35.Everyone who has without justification assaulted another but did not commence the assault with intent to cause death or grievous bodily harm, or has without justification provoked an assault on himself by another, may justify the use of force subsequent to the assault if

(a) he uses the force

(i) under reasonable apprehension of death or grievous bodily harm from the violence of the person whom he has assaulted or provoked, and

(ii) in the belief, on reasonable grounds, that it is necessary in order to preserve himself from death or grievous bodily harm;

(b) he did not, at any time before the necessity of preserving himself from death or grievous bodily harm arose, endeavour to cause death or grievous bodily harm; and

(c) he declined further conflict and quitted or retreated from it as far as it was feasible to do so before the necessity of preserving himself from death or grievous bodily harm arose.

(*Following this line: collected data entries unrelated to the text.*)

(* ===== verification/PathSecurity.v ===== *)
(** Path security: services/workspace-agent/src/path-security.ts.

    Logical paths are normalised and matched against the workspace policy;
    existing paths are then resolved and checked again on their canonical form.
    [glob] stands for the Minimatch test of a pattern on a path (the options are
    fixed by the source), [fs] for the file system and [P] for [node:path]. *)
From S2P Require Import Prelude Errors JsString Analysis NodeEnv Policy.

Section PathSecurity.
Context {P : NodePath}.
Context (glob : string -> string -> bool).
Context (fs : FileSystem).

Definition comparisonValue (value : string) : string :=
  if isWindows then toLowerCase value else value.

Definition logicalContains (basePath targetPath : string) : bool :=
  if basePath =s "." then true
  else
    let base := comparisonValue basePath in
    let target := comparisonValue targetPath in
    (target =s base) || startsWith target (base +:+ "/").

(** [/[. ]$/] on a segment. *)
Definition ends_dot_or_space (w : string) : bool := endsWith w "." || endsWith w " ".

(** The loop over the segments, with [outputSegments] as the accumulator. *)
Fixpoint normalize_segments (out : list string) (ws : list string) : result exn (list string) :=
  match ws with
  | [] => Ok out
  | segment :: ws' =>
      if sempty segment || (segment =s ".") then normalize_segments out ws'
      else if segment =s ".." then throw INVALID_PATH "Path traversal is not allowed."
      else if isWindows && (has_char ":"%char segment || ends_dot_or_space segment) then
        throw INVALID_PATH "Path contains an invalid Windows segment."
      else normalize_segments (out ++ [segment]) ws'
  end.

Definition is_absolute_input (input : string) : bool :=
  path_isAbsolute input || win32_isAbsolute input || posix_isAbsolute input
  || startsWith input (String BSL (str1 BSL)) || has_drive input.

Definition normalizeRelativePath (input : string) (allowDot : bool) : result exn string :=
  if sempty input || has_char NUL input then
    throw INVALID_PATH "Path must be a non-empty relative path."
  else if is_absolute_input input then
    throw INVALID_PATH "Absolute paths are not allowed."
  else
    let portable := replace_char BSL SLASH input in
    if startsWith portable "//" then throw INVALID_PATH "UNC paths are not allowed."
    else
      out ← normalize_segments [] (split_on SLASH portable);
      match out with
      | [] => if allowDot then Ok "."
              else throw INVALID_PATH "Path must identify a file or directory."
      | _ => Ok (join "/" out)
      end.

36.Provocation includes, for the purposes of sections 34 and 35, provocation by blows, words or gestures.
37.(1) Every one is justified in using force to defend himself or any one under his protection from assault if he uses no more force than is necessary to prevent the assault or the repetition of it.

(2) Nothing in this section shall be deemed to justify the wilful infliction of any hurt or mischief that is excessive, having regard to the nature of the assault that the force used was intended to prevent.

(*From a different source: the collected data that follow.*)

Fixpoint parse_set_content (argv : list string) (target positionalTarget : option string)
    (sawValue : bool) : option (option string) :=
  match argv with
  | [] => Some (match target with Some t => Some t | None => positionalTarget end)
  | token :: rest =>
      let lower := toLowerCase token in
      if includes ["-literalpath"; "-path"] lower then
        match target, rest with
        | None, t :: rest' => parse_set_content rest' (Some t) positionalTarget sawValue
        | _, _ => None
        end
      else if includes ["-value"; "-encoding"] lower then
        match rest with
        | [] => None
        | _ :: rest' => parse_set_content rest' target positionalTarget ((lower =s "-value") || sawValue)
        end
      else if includes ["-force"; "-nonewline"] lower then
        parse_set_content rest target positionalTarget sawValue
      else if startsWith token "-" then None
      else
        match truthy target, truthy positionalTarget with
        | None, None => parse_set_content rest target (Some token) sawValue
        | _, _ => parse_set_content rest target positionalTarget true
        end
  end.

Definition authorizePowerShellSetContent (input : TrustedInput) (argv : list string) :
    result exn TrustedDecision :=
  match parse_set_content argv None None false with
  | None => ask input
  | Some target =>
      match truthy target with
      | None => ask input
      | Some target =>
          destination ← authorizeMutableTarget input target;
          match destination with
          | None => ask input
          | Some destination => if is_directory destination then ask input else Ok Execute
          end
      end
  end.

Fixpoint parse_new_item (argv : list string) (target itemType : option string) :
    option (option string * option string) :=
  match argv with
  | [] => Some (target, itemType)
  | token :: rest =>
      let lower := toLowerCase token in
      if includes ["-literalpath"; "-path"] lower then
        match target, rest with
        | None, t :: rest' => parse_new_item rest' (Some t) itemType
        | _, _ => None
        end
      else if lower =s "-itemtype" then
        match rest with
        | [] => None
        | t :: rest' => parse_new_item rest' target (Some (toLowerCase t))
        end
      else if lower =s "-value" then
        match rest with [] => None | _ :: rest' => parse_new_item rest' target itemType end
      else if lower =s "-force" then parse_new_item rest target itemType
      else if startsWith token "-" then None
      else match target with Some _ => None | None => parse_new_item rest (Some token) itemType end
  end.

Definition item_kind (itemType : option string) : option FileKind :=
  match itemType with
  | Some t => if t =s "file" then Some kind_file
              else if t =s "directory" then Some kind_directory else None
  | None => None
  end.

Definition authorizePowerShellNewItem (input : TrustedInput) (argv : list string) :
    result exn TrustedDecision :=
  match parse_new_item argv None None with
  | None => ask input
  | Some (target, itemType) =>
      match truthy target, item_kind itemType with
      | Some target, Some kind =>
          destination ← authorizeMutableTarget input target;
          match destination with
          | None => ask input
          | Some destination =>
              if bool_decide (kind = kind_directory)
                 && isSubtreeBlocked glob (ti_workspace input) (mp_logicalPath destination) then
                Err (subtree_blocked "Directory subtree is blocked by workspace policy.")
              else if bool_decide (mp_kind destination <> None /\ mp_kind destination <> Some kind)
              then ask input
              else Ok Execute
          end
      | _, _ => ask input
      end
  end.

Definition isPowerShellCommand (rawExecutable canonical : string) (aliases : list string) : bool :=
  (rawExecutable =s canonical) || includes aliases rawExecutable.

Definition authorizePowerShellMutation (input : TrustedInput) (rawExecutable : string)
    (argv : list string) : result exn TrustedDecision :=
  let command := toLowerCase rawExecutable in
  if isPowerShellCommand command "remove-item" ["ri"; "rm"] then authorizePowerShellRemove input argv
  else if isPowerShellCommand command "move-item" ["mi"; "mv"] then authorizePowerShellMove input argv
  else if isPowerShellCommand command "copy-item" ["cpi"; "cp"] then authorizePowerShellCopy input argv
  else if (command =s "set-content") || (bool_decide (ti_shell input = powershell) && (command =s "sc"))
  then authorizePowerShellSetContent input argv
  else if isPowerShellCommand command "new-item" ["ni"] then authorizePowerShellNewItem input argv
  else ask input.

(** *** cmd *)
Definition without_option (name : string) (argv : list string) : list string :=
  List.filter (fun v => negb (test (slash_option [name]) v)) argv.

Definition authorizeCmdMutation (input : TrustedInput) (executable : string) (argv : list string) :
    result exn TrustedDecision :=
  if includes ["del"; "erase"] executable then
    match without_option "q" argv with
    | [a] =>
        if startsWith a "/" then ask input
        else
          target ← authorizeExistingMutablePath input a;
          match target with
          | Some t => if is_file t then Ok Execute else ask input
          | None => ask input
          end
    | _ => ask input
    end
  else if includes ["move"; "ren"; "rename"] executable then
    match without_option "y" argv with
    | [a; b] => authorizeMoveLike input a b false
    | _ => ask input
    end
  else if executable =s "copy" then
    match without_option "y" argv with
    | [a; b] => authorizeMoveLike input a b true
    | _ => ask input
    end
  else if includes ["rd"; "rmdir"] executable then
    let recurse := existsb (test (slash_option ["s"])) argv in
    match without_option "q" (without_option "s" argv) with
    | [a] =>
        target ← authorizeExistingMutablePath input a;
        match target with
        | None => ask input
        | Some t =>
            if negb (is_directory t) then ask input
            else if recurse then
              authorizeMutableTree (ti_workspace input) t ≫= fun safeTree : bool =>
              if safeTree then Ok Execute else ask input
            else
              directory_not_empty (mp_canonicalPath t) ≫= fun non_empty : bool =>
              if non_empty then ask input else Ok Execute
        end
    | _ => ask input
    end
  else ask input.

The passage of time since the enactment of these sections did little to simplify how they applied in practice.  What test should be applied?  What is “under his protection”? Could/should more than one section apply?  Today, those four sections have been reduced to a single self-defence provision “in which the concerns underlying the distinct defences, as well as other factors, are considered in determining whether the accused’s actions were reasonable in the circumstances”.  Section 34 states as follows:

34.(1) A person is not guilty of an offence if

(a) they believe on reasonable grounds that force is being used against them or another person or that a threat of force is being made against them or another person;

(b) the act that constitutes the offence is committed for the purpose of defending or protecting themselves or the other person from that use or threat of force; and

(c) the act committed is reasonable in the circumstances.

Factors

(2) In determining whether the act committed is reasonable in the circumstances, the court shall consider the relevant circumstances of the person, the other parties and the act, including, but not limited to, the following factors:

(a) the nature of the force or threat;

(b) the extent to which the use of force was imminent and whether there were other means available to respond to the potential use of force;

(c) the person’s role in the incident;

(d) whether any party to the incident used or threatened to use a weapon;

(e) the size, age, gender and physical capabilities of the parties to the incident;

(f) the nature, duration and history of any relationship between the parties to the incident, including any prior use or threat of force and the nature of that force or threat;

(f.1) any history of interaction or communication between the parties to the incident;

(g) the nature and proportionality of the person’s response to the use or threat of force; and

(h) whether the act committed was in response to a use or threat of force that the person knew was lawful.

No defence

(3) Subsection (1) does not apply if the force is used or threatened by another person for the purpose of doing something that they are required or authorized by law to do in the administration or enforcement of the law, unless the person who commits the act that constitutes the offence believes on reasonable grounds that the other person is acting unlawfully.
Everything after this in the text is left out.